Wrinkled layer of brain shows genetic heritage

According to a new study, the three-dimensional shape of the cerebral cortex - the wrinkled outer layer of the brain controlling many functions of thinking and sensation - strongly correlates with a person's ancestral background. 

The study opens the door to more precise studies of brain anatomy and could eventually lead to more personalised medicine approaches for diagnosing and treating brain diseases. 

"If we can account for a large percentage of brain structure based on an individual's genes, we are in a better position to detect smaller variations in the brain that might be important in understanding disease or developmental issues," said the study's senior author Anders Dale from University of California, San Diego. 

In their study, published in Current Biology, the researchers found they could predict with "a relatively high degree of accuracy an individual's genetic ancestry based on the geometry of their cerebral cortex". 

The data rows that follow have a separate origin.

Definition log (es : list event) (s : machine) : machine :=
  mkMachine (GDO0_PxIE s) (GDO0_PxIFG s) (GDO0_PxIN s) (rxbytes s) (rx_fifo s)
            (tx_fifo s) (p_rx_buffer s) (p_tx_buffer s) (rx_callback s)
            (trace s ++ es).

Definition store_PxIE (v : Z) (s : machine) : machine :=
  mkMachine v (GDO0_PxIFG s) (GDO0_PxIN s) (rxbytes s) (rx_fifo s)
            (tx_fifo s) (p_rx_buffer s) (p_tx_buffer s) (rx_callback s)
            (trace s ++ [EvStoreIE v]).

Definition store_PxIFG (v : Z) (s : machine) : machine :=
  mkMachine (GDO0_PxIE s) v (GDO0_PxIN s) (rxbytes s) (rx_fifo s)
            (tx_fifo s) (p_rx_buffer s) (p_tx_buffer s) (rx_callback s)
            (trace s ++ [EvStoreIFG v]).

Definition set_PxIN (l : list Z) (s : machine) : machine :=
  mkMachine (GDO0_PxIE s) (GDO0_PxIFG s) l (rxbytes s) (rx_fifo s)
            (tx_fifo s) (p_rx_buffer s) (p_tx_buffer s) (rx_callback s)
            (trace s).

Definition set_rx (n : Z) (l : list Z) (s : machine) : machine :=
  mkMachine (GDO0_PxIE s) (GDO0_PxIFG s) (GDO0_PxIN s) n l
            (tx_fifo s) (p_rx_buffer s) (p_tx_buffer s) (rx_callback s)
            (trace s).

Definition set_tx_fifo (l : list Z) (s : machine) : machine :=
  mkMachine (GDO0_PxIE s) (GDO0_PxIFG s) (GDO0_PxIN s) (rxbytes s) (rx_fifo s)
            l (p_rx_buffer s) (p_tx_buffer s) (rx_callback s)
            (trace s).

Definition set_p_rx_buffer (r : region) (s : machine) : machine :=
  mkMachine (GDO0_PxIE s) (GDO0_PxIFG s) (GDO0_PxIN s) (rxbytes s) (rx_fifo s)
            (tx_fifo s) r (p_tx_buffer s) (rx_callback s)
            (trace s).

They found no relationship between brain shape and functional or cognitive abilities, Dale said, but rather a trove of information about how minute differences in brain geometry could be correlated with genetic lineage. 

"The geometry of the brain's cortical surface contains rich information about ancestry," said study's first author Chun Chieh Fan. 

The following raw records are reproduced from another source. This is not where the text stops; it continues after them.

(** * boolean_search.py: a shallow embedding and its verified properties

    The development follows [scripts/boolean_search.py].  Python values that
    come from JSON (the configuration file, the search API's response, the
    result dicts built from it) are kept dynamically typed, as the script
    handles them; exceptions are explicit; the effects of the script (HTTP
    posts, prints, sleeps, file writes) are recorded in a trace.

    Scope of the model:
    - a Python [str] is a sequence of code points; the model keeps the code
      points U+0000..U+00FF, one [ascii] each (Latin-1);
    - JSON numbers are integers (no floats);
    - the [requests] and [json] libraries are modelled by what they return:
      an HTTP exchange is a [post_outcome], a parsed body an [option json];
    - the file system is part of the environment: what a path holds, and
      the error that reading or writing it raises, if any. *)

From Stdlib Require Import ZArith Ascii String DecimalString.
From stdpp Require Import base option list countable gmap strings.

#[local] Set Warnings "-register-all,-clear-no-such-hyp".
#[local] Open Scope string_scope.
#[local] Open Scope Z_scope.
#[local] Open Scope list_scope.

(** ** Python strings *)

Module PyStr.

Definition chr (n : nat) : string := String (ascii_of_nat n) "".

Definition nl : string := chr 10.

(** [str.lower()] on one code point of U+0000..U+00FF: A-Z and the Latin-1
    capitals (all of U+00C0..U+00DE but the multiplication sign) move up by 32. *)
Definition lower_char (c : ascii) : ascii :=
  let n := nat_of_ascii c in
  if ((65 <=? n) && (n <=? 90) || (192 <=? n) && (n <=? 222) && negb (n =? 215))%nat
  then ascii_of_nat (n + 32)
  else c.

Fixpoint lower (s : string) : string :=
  match s with
  | EmptyString => EmptyString
  | String c s' => String (lower_char c) (lower s')
  end.

(** [s.startswith(p)] *)
Fixpoint startswith (p s : string) : bool :=
  match p, s with
  | EmptyString, _ => true
  | String _ _, EmptyString => false
  | String a p', String b s' => Ascii.eqb a b && startswith p' s'
  end.

(** [p in s] on two strings: [p] occurs in [s] as a substring. *)
Fixpoint contains (p s : string) : bool :=
  startswith p s ||
  match s with
  | EmptyString => false
  | String _ s' => contains p s'
  end.

(** [s[:n]] *)
Fixpoint take (n : nat) (s : string) : string :=
  match n, s with
  | S n', String c s' => String c (take n' s')
  | _, _ => EmptyString
  end.

(** [sep.join(l)] *)
Fixpoint join (sep : string) (l : list string) : string :=
  match l with
  | [] => ""
  | [x] => x
  | x :: l' => x +:+ sep +:+ join sep l'
  end.

(** [str(n)] for an integer. *)
Definition of_Z (n : Z) : string := NilZero.string_of_int (Z.to_int n).

Definition of_nat (n : nat) : string := of_Z (Z.of_nat n).

(** [str.isspace()] on U+0000..U+00FF: tab, LF, VT, FF, CR, FS, GS, RS, US,
    space, NEL and the no-break space. *)
Definition is_space (c : ascii) : bool :=
  let n := nat_of_ascii c in
  ((9 <=? n) && (n <=? 13) || (28 <=? n) && (n <=? 32) || (n =? 133) || (n =? 160))%nat.

(** The line boundaries of [str.splitlines()] on U+0000..U+00FF: LF, VT, FF,
    CR, FS, GS, RS and NEL (CR LF counts as one). *)
Definition is_linebreak (c : ascii) : bool :=
  let n := nat_of_ascii c in
  ((10 <=? n) && (n <=? 13) || (28 <=? n) && (n <=? 30) || (n =? 133))%nat.

Fixpoint lstrip (s : string) : string :=
  match s with
  | String c s' => if is_space c then lstrip s' else s
  | EmptyString => EmptyString
  end.

Fixpoint rstrip (s : string) : string :=
  match s with
  | EmptyString => EmptyString
  | String c s' =>
      match rstrip s' with
      | EmptyString => if is_space c then EmptyString else String c EmptyString
      | r => String c r
      end
  end.

(** [s.strip()] *)
Definition strip (s : string) : string := rstrip (lstrip s).

(** [s.splitlines()]: [cur] is the line being read, in reverse. *)
Fixpoint splitlines_from (cur : string) (s : string) : list string :=
  match s with
  | EmptyString =>
      match cur with EmptyString => [] | _ => [String.rev cur] end
  | String c s' =>
      if is_linebreak c then
        String.rev cur ::
          match s' with
          | String c' s'' =>
              if ((nat_of_ascii c =? 13) && (nat_of_ascii c' =? 10))%nat
              then splitlines_from EmptyString s''
              else splitlines_from EmptyString s'
          | EmptyString => []
          end
      else splitlines_from (String c cur) s'
  end.

Definition splitlines (s : string) : list string := splitlines_from EmptyString s.

End PyStr.

(** ** Python values, exceptions, results *)

(** A value as [json.load] returns it.  [JNull] is [None]; a [JObj] is a
    [dict] with [str] keys, looked up by the first binding of a key. *)
Inductive json : Type :=
  | JNull
  | JBool (b : bool)
  | JNum (n : Z)
  | JStr (s : string)
  | JArr (l : list json)
  | JObj (m : list (string * json)).

Definition pydict : Type := list (string * json).

(** What the [requests] library hands back for a response: the status code
    and what [resp.json()] gives ([None]: it raises [JSONDecodeError]). *)
Record response : Type := mkResponse {
  status_code : Z;
  body : option json
}.

Inductive exn : Type :=
  | HTTPError (resp : option response)
  | RequestException          (* ConnectionError, Timeout, ... *)
  | JSONDecodeError
  | FileNotFoundError
  | AttributeError
  | TypeError
  | KeyError
  | OverflowError
  | OSError                   (* PermissionError, IsADirectoryError, ... *)
  | SystemExit (code : Z).

(** [isinstance(e, Exception)]: [SystemExit] derives from [BaseException] only. *)
Definition is_Exception (e : exn) : bool :=
  match e with
  | SystemExit _ => false
  | _ => true
  end.

Inductive result (A : Type) : Type :=
  | Ok (a : A)
  | Raise (e : exn).

Arguments Ok {A} a.
Arguments Raise {A} e.

Definition rbind {A B} (r : result A) (k : A -> result B) : result B :=
  match r with
  | Ok a => k a
  | Raise e => Raise e
  end.

Declare Scope py_scope.
Delimit Scope py_scope with py.

Notation "x <- r ;; k" := (rbind r (fun x => k))
  (at level 100, r at next level, right associativity) : py_scope.

#[local] Open Scope py_scope.

(** A list comprehension whose element expression can raise: the first
    exception ends it. *)
Fixpoint rmap {A B} (f : A -> result B) (l : list A) : result (list B) :=
  match l with
  | [] => Ok []
  | x :: l' => y <- f x ;; ys <- rmap f l' ;; Ok (y :: ys)
  end.

(** [[x for x in l if f(x)]] with a condition that can raise. *)
Fixpoint rfilter {A} (f : A -> result bool) (l : list A) : result (list A) :=
  match l with
  | [] => Ok []
  | x :: l' => b <- f x ;; ys <- rfilter f l' ;; Ok (if b then x :: ys else ys)
  end.

Module Py.

(** [bool(v)] *)
Definition truthy (v : json) : bool :=
  match v with
  | JNull => false
  | JBool b => b
  | JNum n => negb (n =? 0)
  | JStr s => negb (String.eqb s "")
  | JArr l => match l with [] => false | _ => true end
  | JObj m => match m with [] => false | _ => true end
  end.

(** [a or b] *)
Definition or_ (a b : json) : json := if truthy a then a else b.

Fixpoint lookup (k : string) (m : pydict) : option json :=
  match m with
  | [] => None
  | (k', v) :: m' => if String.eqb k k' then Some v else lookup k m'
  end.

(** [d.get(k, dflt)] on a dict. *)
Definition dict_get (d : pydict) (k : string) (dflt : json) : json :=
  default dflt (lookup k d).

(** [v.get(k, dflt)] on any value: only a dict has the method. *)
Definition get (v : json) (k : string) (dflt : json) : result json :=
  match v with
  | JObj m => Ok (dict_get m k dflt)
  | _ => Raise AttributeError
  end.

(** [v[k]] with a string key, as the script uses it (on the elements of
    [queries], which went through [.get] before): [KeyError] when absent. *)
Definition subscript (v : json) (k : string) : result json :=
  match v with
  | JObj m => match lookup k m with Some x => Ok x | None => Raise KeyError end
  | _ => Raise TypeError
  end.

(** [v.lower()]: a [str] method. *)
Definition lower (v : json) : result string :=
  match v with
  | JStr s => Ok (PyStr.lower s)
  | _ => Raise AttributeError
  end.

Fixpoint chars (s : string) : list json :=
  match s with
  | EmptyString => []
  | String c s' => JStr (String c EmptyString) :: chars s'
  end.

(** [for r in v]: the elements of a list, the characters of a string, the
    keys of a dict; the other values are not iterable. *)
Definition iter (v : json) : result (list json) :=
  match v with
  | JArr l => Ok l
  | JStr s => Ok (chars s)
  | JObj m => Ok (map (fun kv => JStr (fst kv)) m)
  | _ => Raise TypeError
  end.

(** [v[:n]]: strings and lists are sliced; numbers, booleans and [None] are
    not subscriptable, and a dict rejects a slice as a key. *)
Definition slice_to (n : nat) (v : json) : result json :=
  match v with
  | JStr s => Ok (JStr (PyStr.take n s))
  | JArr l => Ok (JArr (firstn n l))
  | _ => Raise TypeError
  end.

(** [min(v, k)] for an integer [k]: the first of the smallest, so [v] itself
    unless [k < v]; a [bool] compares as 0 or 1; other types do not compare
    with an [int]. *)
Definition min_int (v : json) (k : Z) : result json :=
  match v with
  | JNum n => Ok (JNum (if k <? n then k else n))
  | JBool b => Ok (if k <? Z.b2z b then JNum k else JBool b)
  | _ => Raise TypeError
  end.

(** [v > k] for an integer [k]. *)
Definition gt_int (v : json) (k : Z) : result bool :=
  match v with
  | JNum n => Ok (k <? n)
  | JBool b => Ok (k <? Z.b2z b)
  | _ => Raise TypeError
  end.

(** The key under which a value sits in a [set] or [dict]: equal values
    ([True == 1], [False == 0]) share it, lists and dicts are unhashable. *)
Inductive hkey : Type :=
  | HNone
  | HInt (n : Z)
  | HStr (s : string).

Definition hash (v : json) : result hkey :=
  match v with
  | JNull => Ok HNone
  | JBool b => Ok (HInt (Z.b2z b))
  | JNum n => Ok (HInt n)
  | JStr s => Ok (HStr s)
  | _ => Raise TypeError
  end.

Definition hex_digit (n : nat) : string :=
  String.substring n 1 "0123456789abcdef".

(** [repr(s)] of a string: single quotes unless the string has one and no
    double quote; the quote and the backslash are escaped, so are the
    characters that are not printable. *)
Definition repr_char (quote : ascii) (c : ascii) : string :=
  let n := nat_of_ascii c in
  if (Ascii.eqb c quote || (n =? 92))%nat then String "\" (String c "")
  else if (n =? 9)%nat then "\t"
  else if (n =? 10)%nat then "\n"
  else if (n =? 13)%nat then "\r"
  else if ((n <? 32) || (n =? 127) || (128 <=? n) && (n <=? 160) || (n =? 173))%nat
  then "\x" +:+ hex_digit (n / 16) +:+ hex_digit (n mod 16)
  else String c "".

"Even in the modern contemporary US population, with its melting pot of different cultures, it was still possible to correlate brain cortex structure to ancestral background," Fan said. 

There were various systematic differences, particularly in the folding and gyrification patterns of the cortex, the study said. The cortical patterns accounted for 47 to 66% of the variation among individuals in their genetic ancestry, depending on the ancestral lineage.